Saturday, April 25, 2009

Exelon - the New Alzheimer's Drug

I've been hearing commercials for the Exelon patch on TV lately...

It's for mild to moderate Alzheimer's. My Mom's physician prescribed Aricept for Mom and that is a medication that has to be taken at very precise times.
With Mom's condition at that time, we couldn't trust that she would take any meds at a prescribed time. We employed one of the aides at the retirement community where she was living in an independent living garden home to come in at med times.

This seemed like a good solution for Mom to have the meds she needed to keep her symptoms from preventing her from living on her own.

However, Mom didn't like having someone ring her doorbell when she was sleeping...and she was sleeping more and more.

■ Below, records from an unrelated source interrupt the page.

(* ===== verification/Storage.v ===== *)
(** Saving, loading and prefetching: the properties of [persistence/mod.rs]. *)
From coqutil Require Import Word.LittleEndianList.
From S2P Require Import Prelude Formula Trit Clts Modal Evaluator Semantics Domains Checking Verdicts Divergences Transforms Morphism Minimize Binary Persistence Snapshot Segments.

(** ** Files *)

Lemma segment_index_path_ne path : segment_index_path path ≠ path.
Proof.
  destruct path as [stem [ext|]]; unfold segment_index_path; simpl; [|done]. intros [= Heq _].
  apply (f_equal String.length) in Heq. revert Heq. clear. intros Heq.
  assert (Hlen : String.length (stem +:+ "." +:+ ext) = String.length stem + S (String.length ext)).
  { clear Heq. induction stem as [|a stem IH]; [done|]. simpl. by rewrite IH. }
  unfold String.app in *. rewrite Hlen in Heq. lia.
Qed.

Lemma update_keeps_file path snap fs bytes :
  fs !! path = Some bytes → update_segment_index path snap fs !! path = Some bytes.
Proof.
  intros H. pose proof (segment_index_path_ne path). unfold update_segment_index, remove_segment_index, write_segment_index.
  destruct (null (segment_index snap)); [by rewrite lookup_delete_ne|by rewrite lookup_insert_ne].
Qed.

(** The precondition on sizes: counts and lengths below 2^32, and a file below
    2^64 bytes. *)
Definition storable `{HashOrder} (c : Clts) : Prop :=
  ∀ snap, from_clts c = Some snap → snapshot_fits snap ∧ (lenZ (write_to snap) < 2 ^ 64)%Z.
(** The builder [b'] has one state more than [b], the one of [x]. *)
Record state_pushed (b b' : CltsBuilder) (x : StatePair) : Prop := {
  sp_ok : builder_ok b';
  sp_names : cb_state_names b' = cb_state_names b ++ [pair_name x];
  sp_overflow : cb_state_overflow b' = cb_state_overflow b;
  sp_transitions : cb_transitions b' = cb_transitions b;
  sp_labels : cb_labels b' = cb_labels b;
  sp_controllability : cb_label_controllability b' = cb_label_controllability b;
  sp_declared : cb_declared_labels b' = cb_declared_labels b;
  sp_initial : ∀ i, i ∈ cb_initial_states b' ↔
    i ∈ cb_initial_states b ∨ (i = length (cb_state_names b) ∧ pair_initial x);
  sp_new_variables : ∃ vid, cb_state_variables b' !! length (cb_state_names b) = Some vid ∧
    vb_sets (cb_variables b') !! vid = Some (pair_variables x);
  sp_old_variables : ∀ i, i < length (cb_state_names b) → cb_state_variables b' !! i = cb_state_variables b !! i;
  sp_sets : vb_sets (cb_variables b) `prefix_of` vb_sets (cb_variables b');
  sp_valuations : cb_state_valuations b' = cb_state_valuations b ++ [pair_valuation x];
  sp_predicates : ∀ i q, default ∅ (cb_state_3valued_predicates b') !! (i, q) =
    if decide (i = length (cb_state_names b))
    then pair_predicates x !! q ∪ default ∅ (cb_state_3valued_predicates b) !! (i, q)
    else default ∅ (cb_state_3valued_predicates b) !! (i, q)
}.
(** ** Names *)

(** The names of product states differ when the left names have no bar. *)
Lemma bar_free_distinct left right :
  states_ok left → states_ok right → forallb (char_free "|") (state_names left) = true → names_distinct left right.
Proof.
  intros Hsl Hsr Hbar [l r] [l' r'] [Hl Hr] [Hl' Hr'] E. cbn [fst snd] in *.
  rewrite forallb_spec in Hbar. unfold pair_name, composed_name, shown_name, state_name in E. cbn [fst snd] in E.
  destruct (lookup_lt_is_Some_2 (state_names left) l Hl) as [a Ha], (lookup_lt_is_Some_2 (state_names left) l' Hl') as [a' Ha'].
  destruct (lookup_lt_is_Some_2 (state_names right) r Hr) as [b Hb], (lookup_lt_is_Some_2 (state_names right) r' Hr') as [b' Hb'].
  rewrite Ha, Ha', Hb, Hb' in E.
  destruct (split_at_char "|" a a' b b') as [-> ->]; [eapply Hbar, list_elem_of_lookup_2; eassumption..|done|].
  f_equal; [by apply (proj1 (NoDup_alt _) (so_names _ Hsl) l l' a')|by apply (proj1 (NoDup_alt _) (so_names _ Hsr) r r' b')].
Qed.

(** [hyper_in_range], decided. *)
Definition hyper_in_rangeb (c : Clts) : bool :=
  forallb (λ t, match modality t with
                | MustHyperOnly ts => forallb (λ x, x <? state_count c) ts
                | _ => true
                end) (all_edges c).

Lemma hyper_in_rangeb_sound c : clts_ok c → hyper_in_rangeb c = true → hyper_in_range c.
Proof.
  intros Hc Hb s t ts x Ht Hm Hx. unfold hyper_in_rangeb in Hb. rewrite forallb_spec in Hb.
  specialize (Hb t). rewrite (elem_of_all_edges c t Hc), Hm, forallb_spec in Hb.
  apply Nat.ltb_lt. apply Hb; [by exists s|done].
Qed.

(** ** Concrete systems *)

#[local] Existing Instance u16_storage.
#[local] Existing Instance elements_order.
#[local] Instance comma_names : DebugNames := {| debug_names := String.concat ", " |}.

Definition composableb (left right : Clts) : bool :=
  hyper_in_rangeb left && hyper_in_rangeb right && forallb (char_free "|") (state_names left)
  && (N.of_nat (state_count left * state_count right) <=? id_max + 1)%N
  && (N.of_nat (length (product_labels left right)) <=? id_max + 1)%N.

Lemma composable_built opsl opsr left right :
  ops_validb opsl CltsBuilder_default = true → build (run_ops opsl) = Some (Ok left) →
  ops_validb opsr CltsBuilder_default = true → build (run_ops opsr) = Some (Ok right) →
  composableb left right = true → composable left right.
Proof.
  intros Hvl Hbl Hvr Hbr Hb. destruct (run_ops_states_ok opsl left Hvl Hbl) as (Hl & Hsl & _).
  destruct (run_ops_states_ok opsr right Hvr Hbr) as (Hr & Hsr & _).
  unfold composableb in Hb. rewrite !andb_true_iff, !N.leb_le in Hb. destruct Hb as [[[[? ?] ?] ?] ?].
  constructor; try done; [by apply hyper_in_rangeb_sound..|by apply bar_free_distinct].
Qed.

Definition composed (s : CompositionSemantics) (left right : Clts) : Clts :=
  match compose 100 left right (CompositionOptions_new s) with Some (Ok c) => c | _ => empty_clts end.

(** A client that sends, works and receives; a server that answers each message. *)
Definition client_ops : list BuilderOp :=
  [OpLabel ["send"]; OpLabel ["receive"]; OpLabel ["work"]; OpInitial "idle"; OpState "waiting";
   OpTransitionIds 0 [0] 1 Sharp; OpTransitionIds 0 [2] 0 Sharp; OpTransitionIds 1 [1] 0 Sharp;
   OpControllability 1 LC_Uncontrollable].
Definition server_ops : list BuilderOp :=
  [OpLabel ["send"]; OpLabel ["receive"]; OpLabel ["log"]; OpInitial "ready"; OpState "busy";
   OpTransitionIds 0 [0] 1 Sharp; OpTransitionIds 1 [1] 0 Sharp; OpTransitionIds 1 [2] 1 MayOnly;
   OpControllability 0 LC_Uncontrollable; OpVariables "busy" ["serving"]].
Definition client_clts : Clts := built (run_ops client_ops).
Definition server_clts : Clts := built (run_ops server_ops).
Definition join (x y : AbstractValue) : AbstractValue :=
  match x, y with
  | IntConstant a, IntConstant b =>
    if a =? b then IntConstant a else normalize (IntInterval (Z.min a b) (Z.max a b))
  | IntConstant a, IntInterval b_min b_max => normalize (IntInterval (Z.min a b_min) (Z.max a b_max))
  | IntInterval a_min a_max, IntConstant b => normalize (IntInterval (Z.min a_min b) (Z.max a_max b))
  | IntInterval a_min a_max, IntInterval b_min b_max =>
    normalize (IntInterval (Z.min a_min b_min) (Z.max a_max b_max))
  | IntConstant a, IntSet b_set => normalize (IntSet ({[a]} ∪ b_set))
  | IntSet a_set, IntConstant b => normalize (IntSet ({[b]} ∪ a_set))
  | IntInterval a_min a_max, IntSet b_set => normalize (IntSet (interval_elements a_min a_max ∪ b_set))
  | IntSet a_set, IntInterval b_min b_max => normalize (IntSet (interval_elements b_min b_max ∪ a_set))
  | IntSet a_set, IntSet b_set => normalize (IntSet (a_set ∪ b_set))
  | IntTop, _ | _, IntTop => IntTop
  | PositiveInfinity, _ | _, PositiveInfinity | NegativeInfinity, _ | _, NegativeInfinity => IntTop
  | BoolConstant a, BoolConstant b => if Bool.eqb a b then BoolConstant a else BoolSet {[true; false]}
  | BoolConstant a, BoolSet b_set => normalize (BoolSet ({[a]} ∪ b_set))
  | BoolSet a_set, BoolConstant b => normalize (BoolSet ({[b]} ∪ a_set))
  | BoolSet a_set, BoolSet b_set => normalize (BoolSet (a_set ∪ b_set))
  | SymbolConstant a, SymbolConstant b =>
    if String.eqb a b then SymbolConstant a else normalize (SymbolSet {[a; b]})
  | SymbolConstant a, SymbolSet b_set => normalize (SymbolSet ({[a]} ∪ b_set))
  | SymbolSet a_set, SymbolConstant b => normalize (SymbolSet ({[b]} ∪ a_set))
  | SymbolSet a_set, SymbolSet b_set => normalize (SymbolSet (a_set ∪ b_set))
  | SymbolTop, _ | _, SymbolTop => SymbolTop
  | Undefined, _ | _, Undefined => Undefined
  | _, _ => Undefined
  end.

(** A set that is not empty, normalised; [Undefined] is the bottom. *)
Definition some_set {A} `{Countable A} (set : gset A → AbstractValue) (s : gset A) : AbstractValue :=
  if decide (s = ∅) then Undefined else normalize (set s).

Definition set_in_interval (lo hi : Z) (s : gset Z) : gset Z := filter (λ x, lo ≤ x ∧ x ≤ hi) s.

Definition meet (x y : AbstractValue) : AbstractValue :=
  match x, y with
  | IntConstant a, IntConstant b => if a =? b then IntConstant a else Undefined
  | IntConstant a, IntInterval lo hi | IntInterval lo hi, IntConstant a =>
    if (lo <=? a) && (a <=? hi) then IntConstant a else Undefined
  | IntInterval a_min a_max, IntInterval b_min b_max =>
    let meet_min := Z.max a_min b_min in
    let meet_max := Z.min a_max b_max in
    if meet_min <=? meet_max then normalize (IntInterval meet_min meet_max) else Undefined
  | IntConstant a, IntSet s | IntSet s, IntConstant a => if contains s a then IntConstant a else Undefined
  | IntInterval lo hi, IntSet s | IntSet s, IntInterval lo hi => some_set IntSet (set_in_interval lo hi s)
  | IntSet a_set, IntSet b_set => some_set IntSet (a_set ∩ b_set)
  | IntTop, v | v, IntTop => v
  | PositiveInfinity, PositiveInfinity => PositiveInfinity
  | NegativeInfinity, NegativeInfinity => NegativeInfinity
  | PositiveInfinity, _ | _, PositiveInfinity | NegativeInfinity, _ | _, NegativeInfinity => Undefined
  | BoolConstant a, BoolConstant b => if Bool.eqb a b then BoolConstant a else Undefined
  | BoolConstant a, BoolSet s | BoolSet s, BoolConstant a => if contains s a then BoolConstant a else Undefined
  | BoolSet a_set, BoolSet b_set => some_set BoolSet (a_set ∩ b_set)
  | SymbolConstant a, SymbolConstant b => if String.eqb a b then SymbolConstant a else Undefined
  | SymbolConstant a, SymbolSet s | SymbolSet s, SymbolConstant a =>
    if contains s a then SymbolConstant a else Undefined
  | SymbolSet a_set, SymbolSet b_set => some_set SymbolSet (a_set ∩ b_set)
  | SymbolTop, v | v, SymbolTop => v
  | Undefined, _ | _, Undefined => Undefined
  | _, _ => Undefined
  end.

Definition to_interval_approximation (v : AbstractValue) : AbstractValue :=
  match v with
  | IntSet s => match set_min s, set_max s with Some lo, Some hi => IntInterval lo hi | _, _ => Undefined end
  | _ => v
  end.

(** [widen] without its two cases for a set and another value. *)
Definition widen_values (x y : AbstractValue) : AbstractValue :=
  match x, y with
  | IntInterval a_min a_max, IntInterval b_min b_max =>
    if b_min <? a_min then IntTop
    else if a_max <? b_max then IntTop
    else normalize (IntInterval (Z.min a_min b_min) (Z.max a_max b_max))
  | IntSet a_set, IntSet b_set =>
    let union := a_set ∪ b_set in
    if decide (union = ∅) then Undefined
    else if (100 <? size union)%nat then normalize (to_interval_approximation (IntSet union))
    else normalize (IntSet union)
  | IntConstant a, IntConstant b =>
    if a =? b then IntConstant a else normalize (IntInterval (Z.min a b) (Z.max a b))
  | IntConstant a, IntInterval b_min b_max =>
    if (b_min <? a) || (a <? b_max) then IntTop
    else normalize (IntInterval (Z.min a b_min) (Z.max a b_max))
  | IntInterval a_min a_max, IntConstant b =>
    if (b <? a_min) || (a_max <? b) then IntTop
    else normalize (IntInterval (Z.min a_min b) (Z.max a_max b))
  | IntTop, _ | _, IntTop => IntTop
  | PositiveInfinity, _ | _, PositiveInfinity | NegativeInfinity, _ | _, NegativeInfinity => IntTop
  | BoolConstant _, _ | BoolSet _, _ => join x y
  | SymbolConstant _, _ | SymbolSet _, _ | SymbolTop, _ => join x y
  | Undefined, _ | _, Undefined => Undefined
  | _, _ => Undefined
  end.

(** A set against another value is first replaced by its bounds. *)
Definition widen (x y : AbstractValue) : AbstractValue :=
  match x, y with
  | IntSet _, IntSet _ => widen_values x y
  | IntSet _, _ => widen_values (to_interval_approximation x) y
  | _, IntSet _ => widen_values x (to_interval_approximation y)
  | _, _ => widen_values x y
  end.

Definition narrow (x y : AbstractValue) : AbstractValue :=
  match x, y with
  | IntInterval a_min a_max, IntInterval b_min b_max =>
    let narrow_min := Z.max a_min b_min in
    let narrow_max := Z.min a_max b_max in
    if narrow_min <=? narrow_max then normalize (IntInterval narrow_min narrow_max) else Undefined
  | IntSet a_set, IntSet b_set => some_set IntSet (a_set ∩ b_set)
  | _, _ => meet x y
  end.

(** ** Checked arithmetic *)

(** What the message of a type mismatch shows. *)
Inductive Mismatch :=
  | M_Values (x y : AbstractValue)
  | M_Value (x : AbstractValue)
  | M_EmptySet
  | M_Operator (symbol : string).

Inductive EvaluationError :=
  | UnknownVariable (name : string)
  | TypeMismatch (expected : string) (actual : Mismatch)
  | DivisionByZero
  | ArithmeticOverflow.

Definition check_integers (x y : AbstractValue) (r : Result AbstractValue EvaluationError)
    : Result AbstractValue EvaluationError :=
  if negb (is_integer x) || negb (is_integer y) then Err (TypeMismatch "int" (M_Values x y)) else r.

Definition add_checked (x y : AbstractValue) := check_integers x y (Ok (add x y)).
Definition sub_checked (x y : AbstractValue) := check_integers x y (Ok (sub x y)).
Definition mul_checked (x y : AbstractValue) := check_integers x y (Ok (mul x y)).
Definition div_checked (x y : AbstractValue) :=
  check_integers x y (match div x y with Some v => Ok v | None => Err DivisionByZero end).

(** ** The domains of [domains.rs] *)

Module BoolDomain.
Inductive BoolDomain := BTrue | BFalse | BUnknown.

Definition from_bool (b : bool) : BoolDomain := if b then BTrue else BFalse.
Definition to_bool (d : BoolDomain) : option bool :=
  match d with BTrue => Some true | BFalse => Some false | BUnknown => None end.
Definition and (x y : BoolDomain) : BoolDomain :=
  match x, y with
  | BTrue, BTrue => BTrue
  | BFalse, _ | _, BFalse => BFalse
  | _, _ => BUnknown
  end.
Definition or (x y : BoolDomain) : BoolDomain :=
  match x, y with
  | BFalse, BFalse => BFalse
  | BTrue, _ | _, BTrue => BTrue
  | _, _ => BUnknown
  end.
Definition xor (x y : BoolDomain) : BoolDomain :=
  match x, y with
  | BTrue, BTrue | BFalse, BFalse => BFalse
  | BTrue, BFalse | BFalse, BTrue => BTrue
  | _, _ => BUnknown
  end.
Definition implies (x y : BoolDomain) : BoolDomain :=
  match x, y with
  | BTrue, BTrue => BTrue
  | BTrue, BFalse => BFalse
  | BFalse, _ => BTrue
  | _, _ => BUnknown
  end.
Definition not (x : BoolDomain) : BoolDomain :=
  match x with BTrue => BFalse | BFalse => BTrue | BUnknown => BUnknown end.
End BoolDomain.
Lemma lattice_correct_witness :
  VInt 7 ∈ meet (IntInterval 0 9) (IntSet {[7; 12]}) ∧ VInt 12 ∈ widen (IntInterval 0 9) (IntSet {[7; 12]}).
Proof.
  assert (Hok : value_ok (IntInterval 0 9)) by (unfold value_ok, i64, i64_min, i64_max; lia).
  assert (Hs : value_ok (IntSet {[7; 12]})) by (intros x Hx; unfold i64, i64_min, i64_max; set_solver by lia).
  destruct (lattice_correct (IntInterval 0 9) (IntSet {[7; 12]}) (VInt 7) eq_refl Hok Hs) as (Hm & _).
  destruct (lattice_correct (IntInterval 0 9) (IntSet {[7; 12]}) (VInt 12) eq_refl Hok Hs) as (_ & _ & _ & Hw).
  split.
  - apply Hm. split; [|by apply gamma_int_set; exists 7; split; [|set_solver]].
    unfold elem_of; simpl; lia.
  - apply Hw; [done|by vm_compute|]. right. apply gamma_int_set. exists 12. split; [done|set_solver].
Defined.

(** C18: Along any sequence of integers, a normalised integer value changes at most
    105 times under [widen]: a set grows to one hundred elements, becomes an
    interval, and an interval that has to grow becomes the top. *)
Theorem widening_stabilises a bs :
  is_integer a = true → normal a → Forall (λ b, is_integer b = true) bs →
  (widening_changes a bs ≤ 105)%nat.
Proof.
  intros Ha Hn Hbs. etrans; [|apply (widening_rank_bound a)].
  apply widening_changes_rank; [unfold integer_or_undefined; by rewrite Ha|done|done].
Qed.

Lemma widening_stabilises_witness :
  (widening_changes (IntConstant 0) (map IntConstant (seqZ 0 200)) ≤ 105)%nat ∧
  widening_changes (IntConstant 0) [IntConstant 1; IntConstant 2; IntConstant 9] = 2%nat.
Proof.
  split; [|by vm_compute]. apply widening_stabilises; [done|done|]. by apply Forall_fmap, Forall_true.
Defined.

(** Where the operations depart from their reading as sets: a join with
    [Undefined], which is also what an empty intersection gives, forgets the
    other operand; equal sets compare as equal values; an infinity is below
    itself. *)
Lemma lattice_departures :
  (meet (IntConstant 1) (IntConstant 2) = Undefined ∧ join (IntConstant 5) (meet (IntConstant 1) (IntConstant 2)) = Undefined) ∧
  compare_eq (IntSet {[1; 2]}) (IntSet {[1; 2]}) = Some true ∧
  compare_lt NegativeInfinity NegativeInfinity = Some true ∧ compare_lt PositiveInfinity PositiveInfinity = Some true.
Proof. by vm_compute. Qed.
(** ** Refinement *)

Definition constraint_holds (ρ : Env) (c : Constraint) : Prop :=
  eval_guard ρ (λ _, true) (GComparison (c_left c) (c_op c) (c_right c)) = Some true.

(** A concrete state of the abstract one that meets its constraints. *)
Definition satisfies (ρ : Env) (st : AbstractState) : Prop :=
  ρ ∈ st ∧ Forall (constraint_holds ρ) (constraints st).

Lemma elem_of_branch ρ st var v op c :
  ρ ∈ branch st var v op c ↔
  (∃ w, ρ !! var = Some w ∧ w ∈ v) ∧
  (∀ x a, x ≠ var → variables st !! x = Some a → ∃ w, ρ !! x = Some w ∧ w ∈ a).
Proof.
  unfold elem_of at 1, state_gamma. cbn [branch add_constraint set_variable variables]. split.
  - intros H. split; [apply H; by rewrite lookup_insert_eq|].
    intros x a Hne Hx. apply H. by rewrite lookup_insert_ne.
  - intros [Hv Ho] x a Hx. destruct (decide (x = var)) as [->|Hne].
    + rewrite lookup_insert_eq in Hx. by injection Hx as <-.
    + rewrite lookup_insert_ne in Hx by done. by apply (Ho x).
Qed.

Lemma satisfies_branch ρ st var x v op c :
  satisfies ρ st → ρ !! var = Some (VInt x) → VInt x ∈ v → holds op x c = true → satisfies ρ (branch st var v op c).
Proof.
  intros [Hρ Hc] Hx Hv Hop. split.
  - apply elem_of_branch. split; [by exists (VInt x)|]. intros y a _ Hy. by apply Hρ.
  - cbn [branch add_constraint set_variable constraints]. apply Forall_app. split; [done|].
    apply Forall_singleton. unfold constraint_holds, var_const. cbn [c_left c_right c_op eval_guard eval_expr].
    rewrite Hx. cbn [compare_values]. by rewrite Hop.
Qed.

Lemma or_unchanged_incl st l st' : st' ∈ l → st' ∈ or_unchanged st l.
Proof. by destruct l; [intros H%not_elem_of_nil|]. Qed.

Lemma elem_of_if (b : bool) (st : AbstractState) : b = true → st ∈ (if b then [st] else []).
Proof. intros ->. by left. Qed.

(** The value of the variable is in one of the intervals. *)
Section cuts.
Context (ρ : Env) (st : AbstractState) (var : string) (lo hi c x : Z).
Hypothesis Hρ : satisfies ρ st.
Hypothesis Hx : ρ !! var = Some (VInt x).
Hypothesis Hb : lo ≤ x ≤ hi.

Lemma cut_branch p q o : p ≤ x ≤ q → holds o x c = true → satisfies ρ (branch st var (IntInterval p q) o c).
Proof using Hρ Hx. intros Hpq Ho. by apply (satisfies_branch ρ st var x). Qed.

Lemma cut_le :
  ∃ st', st' ∈ (if lo <=? c then [branch st var (IntInterval lo c) Le c] else []) ++
               (if c <? hi then [branch st var (IntInterval (c + 1) hi) Gt c] else []) ∧ satisfies ρ st'.
Proof using Hρ Hx Hb.
  destruct (Z.le_gt_cases x c).
  - eexists. split; [apply elem_of_app; left; apply elem_of_if; lia|apply cut_branch; simpl; lia].
  - eexists. split; [apply elem_of_app; right; apply elem_of_if; lia|apply cut_branch; simpl; lia].
Qed.

Lemma cut_lt :
  ∃ st', st' ∈ (if lo <? c then [branch st var (IntInterval lo (c - 1)) Lt c] else []) ++
               (if c <=? hi then [branch st var (IntInterval c hi) Ge c] else []) ∧ satisfies ρ st'.
Proof using Hρ Hx Hb.
  destruct (Z.le_gt_cases c x).
  - eexists. split; [apply elem_of_app; right; apply elem_of_if; lia|apply cut_branch; simpl; lia].
  - eexists. split; [apply elem_of_app; left; apply elem_of_if; lia|apply cut_branch; simpl; lia].
Qed.

Lemma cut_eq :
  ∃ st', st' ∈ refine_interval_comparison st var lo hi Eq c ∧ satisfies ρ st'.
Proof using Hρ Hx Hb.
  unfold refine_interval_comparison. destruct (Z.lt_trichotomy x c) as [Hlt|[->|Hgt]].
  - eexists. split; [apply elem_of_app; left; apply elem_of_if; lia|apply cut_branch; simpl; lia].
  - eexists. split; [apply elem_of_app; right; by left|].
    apply (satisfies_branch ρ st var c); [done|done|done|by apply Z.eqb_eq].
  - eexists. split; [apply elem_of_app; right; right; apply elem_of_if; lia|apply cut_branch; simpl; lia].
Qed.

Lemma refine_interval_covers op :
  op ≠ Ne → ∃ st', st' ∈ refine_interval_comparison st var lo hi op c ∧ satisfies ρ st'.
Proof using Hρ Hx Hb.
  destruct op; intros Hop; [apply cut_eq|done| | | |]; unfold refine_interval_comparison;
    destruct cut_le as (s1 & H1 & ?); destruct cut_lt as (s2 & H2 & ?); eauto using or_unchanged_incl.
Qed.
End cuts.

Lemma refine_comparison_covers ρ st l op r :
  op ≠ Ne → satisfies ρ st → ∃ st', st' ∈ refine_comparison st l op r ∧ satisfies ρ st'.
Proof.
  intros Hop Hρ. assert (Hself : ∃ st', st' ∈ [st] ∧ satisfies ρ st') by (exists st; split; [by left|done]).
  unfold refine_comparison. destruct l as [var| | | | | |], r; try done.
  destruct (get_variable st var) as [[| | |lo hi| | | | | | | |]|] eqn:E; try done.
  destruct Hρ as [Hρ Hc]. destruct (Hρ var _ E) as (v & Hv & Hin).
  apply gamma_int_range in Hin as (x & -> & Hx). by apply (refine_interval_covers ρ st var lo hi n x).
Qed.

(** A predicate under an even number of negations. *)
Fixpoint terminates (pos : bool) (g : GuardExpr) : bool :=
  match g with
  | GPredicate _ => pos
  | GNot g => terminates (negb pos) g
  | GAnd l r | GOr l r => terminates pos l && terminates pos r
  | _ => true
  end.

(** No part of the guard removes a state: [False], or a disequality, under the
    negations around it. *)
Fixpoint keeps (pos : bool) (g : GuardExpr) : bool :=
  match g with
  | GTrue => pos
  | GFalse => negb pos
  | GComparison _ op _ => bool_decide (op ≠ if pos then Ne else Eq)
  | GNot g => keeps (negb pos) g
  | GAnd l r => if pos then keeps pos l && keeps pos r else keeps pos l || keeps pos r
  | GOr l r => if pos then keeps pos l || keeps pos r else keeps pos l && keeps pos r
  | GPredicate _ => true
  end.

Fixpoint guard_height (g : GuardExpr) : nat :=
  match g with
  | GAnd l r | GOr l r => S (Nat.max (guard_height l) (guard_height r))
  | GNot g => S (guard_height g)
  | _ => 1
  end.
Lemma mask_mod n w : w ≤ 128 → n < 2 ^ 128 → mask_u128 n w = n mod 2 ^ w.
Proof.
  intros Hw Hn. unfold mask_u128. destruct (N.leb_spec 128 w).
  - assert (w = 128) as -> by lia. by rewrite N.mod_small.
  - destruct (N.eqb_spec w 0) as [->|]; [by rewrite N.mod_1_r|].
    by rewrite shiftl_1_ones, N.land_ones.
Qed.

Lemma wrap_lt n : u128_wrap n < 2 ^ 128.
Proof. by apply N.mod_lt. Qed.

Lemma mask_wrap n w : w ≤ 128 → mask_u128 (u128_wrap n) w = n mod 2 ^ w.
Proof. intros Hw. rewrite mask_mod by (done || apply wrap_lt). by apply mod_pow_pow. Qed.

Lemma truncating_mod n : biguint_to_u128_truncating n = n mod 2 ^ 128.
Proof.
  unfold biguint_to_u128_truncating. rewrite shiftl_1_ones, N.land_ones.
  apply N.bits_inj. intros i. rewrite N.lor_spec.
  destruct (N.ltb_spec i 64) as [Hi|Hi].
  - rewrite N.shiftl_spec_low by done. rewrite N.mod_pow2_bits_low by done. done.
  - rewrite N.shiftl_spec_high' by done. rewrite (N.mod_pow2_bits_high _ 64 i) by done. rewrite orb_false_r.
    destruct (N.ltb_spec (i - 64) 64) as [Hj|Hj].
    + rewrite N.mod_pow2_bits_low by done. rewrite N.shiftr_spec'. f_equal. lia.
    + rewrite N.mod_pow2_bits_high by done. symmetry. apply N.mod_pow2_bits_high. lia.
Qed.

That was over three years ago...
Mom's behavior got more and more unlike her. Dishes piled up in the sink.
She wasn't going to the retirement community dining room for her nightly meals as she always had.

I took her shopping and bought some frozen dinners. I wondered why she hadn't been
eating those...only the pudding snacks and other snack foods. Mom also always loved making cappuccino from the dry mix.

I realized she had forgotten how to use the microwave oven that she had been using for many years.

I would go to visit her and find her sitting out on the little front porch in her nightgown. This is something she NEVER would have done previously.
She also wasn't taking showers... Mom ALWAYS showered and washed her hair daily before.

So we did have to move her into the care center where she could receive the care and protection she needed. This is something she had seen happen with her younger sister and Mom said never to let that happen to her. She didn't want to be sitting and sleeping and not knowing anyone or doing anything. When there is Alzheimer's in the family, it was difficult not to see herself heading on the same path.

So Mom is still in the Care Center. She moved in July 14, 2006. It's now April 25, 2009. I can't believe she has been there so long.

They placed Mom on hospice several months ago, mostly because her weight had dropped so much as a result of her Alzheimer's disease.

I'm curious how the Exelon medication would have worked.
Would she have been able to be on her own longer?

I am so grateful that there is a lot of research going on to uncover more of the mysteries of Alzheimer's. Mom spoke with pride when they built a research facility right there in Sun City, Arizona that would be researching Alzheimer's.

Mom had an amazing life. Dad died in April 1998. Mom was on her own for 8 years before needing to leave her home.

For many of those years I was very involved in getting her to doctor appointments and grocery and clothing shopping. When she was going through breast cancer, I was with her for the many appointments and surgery.

I feel as though I don't really DO all that much for her now as compared to then. Her care is done by the staff at Royal Oaks Life Care Center. I am her advocate for good care and medical decisions. I am her loving daughter who visits her and takes her for walks outside in the wheelchair.

What is huge is that overshadowing feeling of concern and sadness for Mom and the kind of life she has now.

And guilt...is there something I should be doing for her?
Is there something I should have done differently?

There's anxiety before each visit, wondering if she'll speak at all that visit....whether she'll know who I am....

And sadness as I leave...
Will she know me next time?
Will this be the last time I see her alive?

Every good bye is straight from my heart.
I never know if it will be my last.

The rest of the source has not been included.